The web of NFT technology continues to grow far beyond art, with the world of auto vehicles becoming the latest to embrace the blockchain. Italian carmaker Alfa Romeo today unveiled its new Tonale SUV—and it comes equipped with its own blockchain token, in what the company claims is a revolutionary first for the industry.
You might think, So what? In 2022, “blockchain” is the trendiest marketing buzzword of the moment. Media outlets are already calling this year’s upcoming Super Bowl the “crypto bowl”—thanks to a parade of multi-million-dollar advertisements from Coinbase Global, Binance, FTX, and Crypto.com—but some applications of crypto tech have more potential to change the game than others. In the fast-moving crypto landscape, yet another big brand churning out a special edition virtual trading card might be worth no more than a shrug. (Who really needed to own a 50-years-of-Crockpot gif?)
However, Alfa Romeo’s NFT innovation is different in that it makes functional use of the tech. According to a release from the company, the Tonale NFT’s blockchain ledger will record details about the car throughout its lifecycle, including proof of proper maintenance. It “gathers information from the car’s electronic system and records all data on the blockchain,” Francesco Calcara, Alfa’s head of communication, said in a briefing with reporters. That will “sustain the residual values of our models as we are the first in the market to adopt this next-generation technology.”
This way, owners of a Tonale can have digital certificates of regular car check-ups added to the blockchain, which could boost the car’s eventual resale value. But it could also help future buyers. While dealerships often have files on a vehicle’s past services, those are not always shared with used-car shoppers for an array of reasons—if the car has passed through many hands, perhaps, or lost its data in an auction. A blockchain ledger could hold crucial information about whether the car has been in a crash, or had its mileage reset, or has had recurring problems with its brakes or suspension—all of it publicly verifiable and, of course, immutable. In this sense, car NFTs could one day become as essential as Kelley Blue Book.

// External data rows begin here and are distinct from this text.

(** A string none of whose characters is stripped is stripped already. *)
Lemma strip_by_id p s : sall (λ c, negb (p c)) s = true → strip_by p s = s.
Proof.
  intros Hs. assert (lstrip_by p s = s ∧ rstrip_by p s = s) as [H1 H2].
  { induction s as [|c s IH]; [done|]. simpl in *.
    apply andb_true_iff in Hs as [Hc%negb_true_iff Hs]. rewrite Hc. simpl.
    destruct (IH Hs) as [_ ->]. done. }
  unfold strip_by. by rewrite H1, H2.
Qed.

Lemma split_join c l :
  l ≠ [] → Forall (λ w, char_in c w = false) l → split_on c (join (one c) l) = l.
Proof.
  intros Hne. induction 1 as [|w l Hw Hl IH]; [done|].
  destruct l as [|v l]; [by apply split_on_plain|].
  rewrite join_cons by done. rewrite split_on_app by done. by rewrite IH.
Qed.

Lemma elem_of_split_sall p c s w :
  sall p s = true → w ∈ split_on c s → sall p w = true.
Proof.
  revert w; induction s as [|d s IH]; simpl; intros w.
  - intros _ ->%list_elem_of_singleton. done.
  - intros [Hd Hs]%andb_true_iff.
    case_decide; [intros [->|]%elem_of_cons; [done|auto]|].
    destruct (split_on_cons c s) as (v & vs & E). rewrite E in *.
    intros [->|Hw]%elem_of_cons; [|apply IH; set_solver].
    simpl. rewrite Hd. apply IH; set_solver.
Qed.

(** *** Slices *)

Lemma stake_sdrop n s : stake n s +:+ sdrop n s = s.
Proof. revert s; induction n; intros [|c s]; simpl; try done. by rewrite IHn. Qed.

Lemma sall_stake p n s : sall p s = true → sall p (stake n s) = true.
Proof. intros Hs. rewrite <- (stake_sdrop n s) in Hs. rewrite sall_app in Hs. by apply andb_true_iff in Hs as [? _]. Qed.

Lemma sall_sfilter p s : sall p (sfilter p s) = true.
Proof. induction s as [|c s IH]; [done|]. simpl. destruct (p c) eqn:E; [simpl; by rewrite E|done]. Qed.

Lemma length_stake n s : slen (stake n s) = n `min` slen s.
Proof. revert s; induction n; intros [|c s]; simpl; auto. Qed.

Lemma length_sdrop n s : slen (sdrop n s) = slen s - n.
Proof. revert s; induction n; intros [|c s]; simpl; auto. Qed.

Lemma sdrop_app s t : sdrop (slen s) (s +:+ t) = t.
Proof. induction s; simpl; auto. Qed.

Lemma stake_app s t : stake (slen s) (s +:+ t) = s.
Proof. induction s; simpl; congruence. Qed.

Lemma stake_snoc c s : stake (slen (s +:+ one c) - 1) (s +:+ one c) = s.
Proof.
  rewrite length_app_s. replace (slen s + slen (one c) - 1) with (slen s) by (simpl; lia).
  apply stake_app.
Qed.

Lemma snoc_cases s : s = "" ∨ ∃ t c, s = t +:+ one c.
Proof.
  induction s as [|c s [->|(t & d & ->)]]; [by left|right; by exists "", c|].
  right. by exists (String c t), d.
Qed.

Lemma snoc_inj s t c d : s +:+ one c = t +:+ one d → s = t ∧ c = d.
Proof.
  intros Hst. split.
  - by rewrite <- (stake_snoc c s), Hst, stake_snoc.
  - apply (f_equal String.rev) in Hst. rewrite !rev_app_distr_s in Hst. by injection Hst.
Qed.

(** A final separator doubles nothing when the string did not end with one. *)
Lemma contains_double_snoc c s :
  contains (one c +:+ one c) s = false → endswith (one c) s = false →
  contains (one c +:+ one c) (s +:+ one c) = false.
Proof.
  intros Hd He. apply not_true_iff_false. intros (a & b & Hab)%contains_spec.
  destruct (snoc_cases b) as [->|(b' & d & ->)].
  - rewrite app_nil_r_s, <- app_assoc_s in Hab. apply snoc_inj in Hab as [-> _].
    by rewrite endswith_app in He.
  - rewrite <- !app_assoc_s in Hab. apply snoc_inj in Hab as [-> _].
    apply not_true_iff_false in Hd. apply Hd, contains_spec. exists a, b'.
    by rewrite !app_assoc_s.
Qed.

(** ** UTF-8 *)

(** [str.encode()] of code points below 256, in UTF-8. *)
Definition utf8_char (c : ascii) : string :=
  if (code c <? 128)%N then one c
  else String (ascii_of_N (192 + code c / 64)) (one (ascii_of_N (128 + code c mod 64))).
Fixpoint utf8 (s : string) : string :=
  match s with "" => "" | String c s => utf8_char c +:+ utf8 s end.

Definition NUL : ascii := ascii_of_N 0.

Lemma utf8_char_prefix c d t : utf8_char d = utf8_char c +:+ t → c = d.
Proof.
  intros E. pose (P c d := negb (startswith (utf8_char c) (utf8_char d)) || bool_decide (c = d)).
  assert (H : P c d = true).
  { revert d E. intros d _. revert d. apply ascii_ind_all. revert c.
    apply (ascii_ind_all (λ c, forallb (P c) _)). vm_compute. reflexivity. }
  unfold P in H. rewrite (proj2 (startswith_spec _ _)) in H by eauto. by apply bool_decide_eq_true in H.
Qed.

Lemma app_eq_prefix (a b s t : string) :
  a +:+ s = b +:+ t → (∃ u, a = b +:+ u) ∨ (∃ u, b = a +:+ u).
Proof.
  revert b; induction a as [|x a IH]; intros [|y b]; simpl; eauto.
  intros [= -> H]. destruct (IH b H) as [[u ->]|[u ->]]; eauto.
Qed.

Lemma app_inj_l (a s t : string) : a +:+ s = a +:+ t → s = t.
Proof. induction a; simpl; [done|]. intros [= H]. auto. Qed.

Lemma utf8_char_nonempty c : ∃ a u, utf8_char c = String a u.
Proof. unfold utf8_char. case_match; simpl; eauto. Qed.

Lemma utf8_inj s t : utf8 s = utf8 t → s = t.
Proof.
  revert t; induction s as [|c s IH]; intros [|d t]; simpl; intros H.
  - done.
  - destruct (utf8_char_nonempty d) as (a & u & E). rewrite E in H. done.
  - destruct (utf8_char_nonempty c) as (a & u & E). rewrite E in H. done.
  - assert (c = d) as ->.
    { destruct (app_eq_prefix _ _ _ _ H) as [[u E]|[u E]]; [symmetry|]; by eapply utf8_char_prefix. }
    f_equal. apply IH. by eapply app_inj_l.
Qed.

Lemma utf8_no_nul s : char_in NUL (utf8 s) = char_in NUL s.
Proof.
  induction s as [|c s IH]; [done|]. simpl. rewrite char_in_app, IH.
  change (String c s) with (one c +:+ s). rewrite char_in_app. f_equal.
  apply eqb_prop. revert c.
  apply (ascii_ind_all (λ c, Bool.eqb (char_in NUL (utf8_char c)) (char_in NUL (one c)))).
  vm_compute. reflexivity.
Qed.

Lemma char_in_one c : char_in c (one c) = true.
Proof. unfold char_in, sany, one. simpl. by rewrite bool_decide_eq_true_2. Qed.

#[export] Hint Resolve startswith_app startswith_refl endswith_app split_on_not_nil : py.
#[export] Hint Rewrite app_assoc_s app_nil_r_s length_app_s strip_idem lower_idem
  join_split : py.

(** Clients reason about these through the lemmas above. *)
#[global] Arguments startswith : simpl never.
#[global] Arguments endswith : simpl never.
#[global] Arguments contains : simpl never.
#[global] Arguments lower : simpl never.
#[global] Arguments strip : simpl never.
#[global] Arguments join : simpl never.
#[global] Arguments split_on : simpl never.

But that’s not to say Alfa Romeo is breaking ground there yet: It revealed its new tech Tuesday, and has yet to put any of it into practice. And blockchain certificates can be added only by Alfa Romeo dealers, meaning only car services within the network are recorded. However, one could argue its concept, in theory, stays true to the blockchain’s original purpose by giving more power to the people it serves. (Meanwhile, other automakers have dipped toes into NFT waters, but mostly via luxury collectibles from the likes of Mercedes-Benz, Rolls-Royce, and Lamborghini—whose tokens came with physical carbon fibers from the International Space Station.)
Alfa Romeo was founded in 1910 and is owned by Stellantis group, which also includes Dodge, Chrysler, and Fiat. Its performance has been lackluster in recent years, selling less than 19,000 cars per year since 2019. (In comparison, its rival BMW sold 93,000 cars in just the fourth quarter of 2021 in the United States.) Now, it appears to be making a big futuristic push, including a goal to shelve combustion engines and become all-electric by 2027; “Digitalization is a key enabler of our metamorphosis,” Calcara said in the news briefing.